**EXTRACTED ENTRIES**
(** [now] is [Date.now()]. *)
Definition getRelativeTime (now : Z) (date : Date) : RelativeTime :=
  let diffMs := now - getTime date in
  let diffSec := diffMs / 1000 in
  let diffMin := diffSec / 60 in
  if diffSec <? 10 then JustNow
  else if diffSec <? 60 then SecAgo diffSec
  else if diffMin =? 1 then OneMinAgo
  else if diffMin <? 60 then MinAgo diffMin
  else TimeOfDay date.

(** The text of the first four. *)
Definition relative_text (r : RelativeTime) : option string :=
  match r with
  | JustNow => Some "Just now"
  | SecAgo diffSec => Some (Db.show diffSec +:+ " sec ago")
  | OneMinAgo => Some "1 min ago"
  | MinAgo diffMin => Some (Db.show diffMin +:+ " min ago")
  | TimeOfDay _ => None
  end.

End Client.

(** * Vocabulary of the properties *)

Import Traffic App.

(** What a batch holds for one crossing: the value of its own fetch, or its
    own failure. *)
Definition entry_of (w : World) (id : string) : TravelTime :=
  match fetchTravelTime w id with
  | Return t => t
  | Throw m => mkTravelTime id None (Some m) (new_Date w id)
  end.

(** The [Reading] that a result with a wait-time stands for. *)
Definition reading_of (crossingId : string) (waitTime : Z) (timestamp : Date) : Db.Reading :=
  Db.mkReading crossingId waitTime
    (Db.mkLocal (getFullYear timestamp) (getMonth timestamp + 1) (getDate timestamp)
                (getHours timestamp) (getMinutes timestamp) (getSeconds timestamp)).

(** The readings of the results that have a wait-time, in order. *)
Definition persisted (results : list TravelTime) : Db.Table :=
  flat_map (fun r => match waitTime r with
                     | Some n => [reading_of (crossingId r) n (timestamp r)]
                     | None => []
                     end) results.

(** The states the process can be in: what the events lead to from the
    start. *)
Definition reachable (s : State) : Prop :=
  exists readings es, s = run (init readings) es.


(** The marker, when set, names a refresh that is suspended and has the
    [.finally] callback that will clear it. *)
Definition marker_ok (s : State) : Prop :=
  forall p, refreshPromise (trafficCache s) = Some p -> refreshes s !! p = Some (Pending true).

(** A request was refused with status 400. *)
Definition rejected (r : Completion (Answer * Db.Table)) : Prop :=
  exists e tbl, r = Return (BadRequest e, tbl).

(** The value is the id of one of the six crossings. *)
Definition known_id (v : Value) : Prop :=
  exists c, In c CROSSINGS /\ v = Str (App.id c).

(** The value is a number, and that number is an integer of [0, 300]. *)
Definition integer_in_range (v : Value) : Prop :=
  exists z q, 0 <= z <= 300 /\ v = Number (Finite q) /\ Qeq q (inject_Z z).
(** * VoiceTranslation: the view state of [App.tsx] and its event handlers

    A shallow embedding of [src/App.tsx]: the twelve [useState] slots, the
    recognition listeners, the two translate operations, the speech output
    operation and the reactive effects, written as state-passing programs
    in a small monad that threads the application state, records the calls
    made on the platform and propagates JavaScript exceptions. *)

From Stdlib Require Import List NArith Bool String Ascii Arith Lia QArith.
From ExtLib Require Import Structures.Monad Structures.MonadExc.
Import ListNotations.
Import MonadNotation.
Local Open Scope monad_scope.
Local Open Scope N_scope.

(** ** JavaScript strings

    A JavaScript string is a sequence of UTF-16 code units. *)

Definition JsString : Type := list N.

(** An ASCII literal as a JavaScript string. *)
Definition js (s : string) : JsString :=
  List.map N_of_ascii (list_ascii_of_string s).

Fixpoint jseqb (a b : JsString) : bool :=
  match a, b with
  | [], [] => true
  | x :: a', y :: b' => (x =? y) && jseqb a' b'
  | _, _ => false
  end.

(** [if (s)]: a string is truthy when it is not empty. *)
Definition truthy (s : JsString) : bool :=
  match s with
  | [] => false
  | _ :: _ => true
  end.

**INSTRUCTIONS TO FOLLOW**
Where a line of the records has the string "exists", return that line.

**OUTPUT FOR THIS EXERCISE**
  exists readings es, s = run (init readings) es.
  exists e tbl, r = Return (BadRequest e, tbl).
  exists c, In c CROSSINGS /\ v = Str (App.id c).
  exists z q, 0 <= z <= 300 /\ v = Number (Finite q) /\ Qeq q (inject_Z z).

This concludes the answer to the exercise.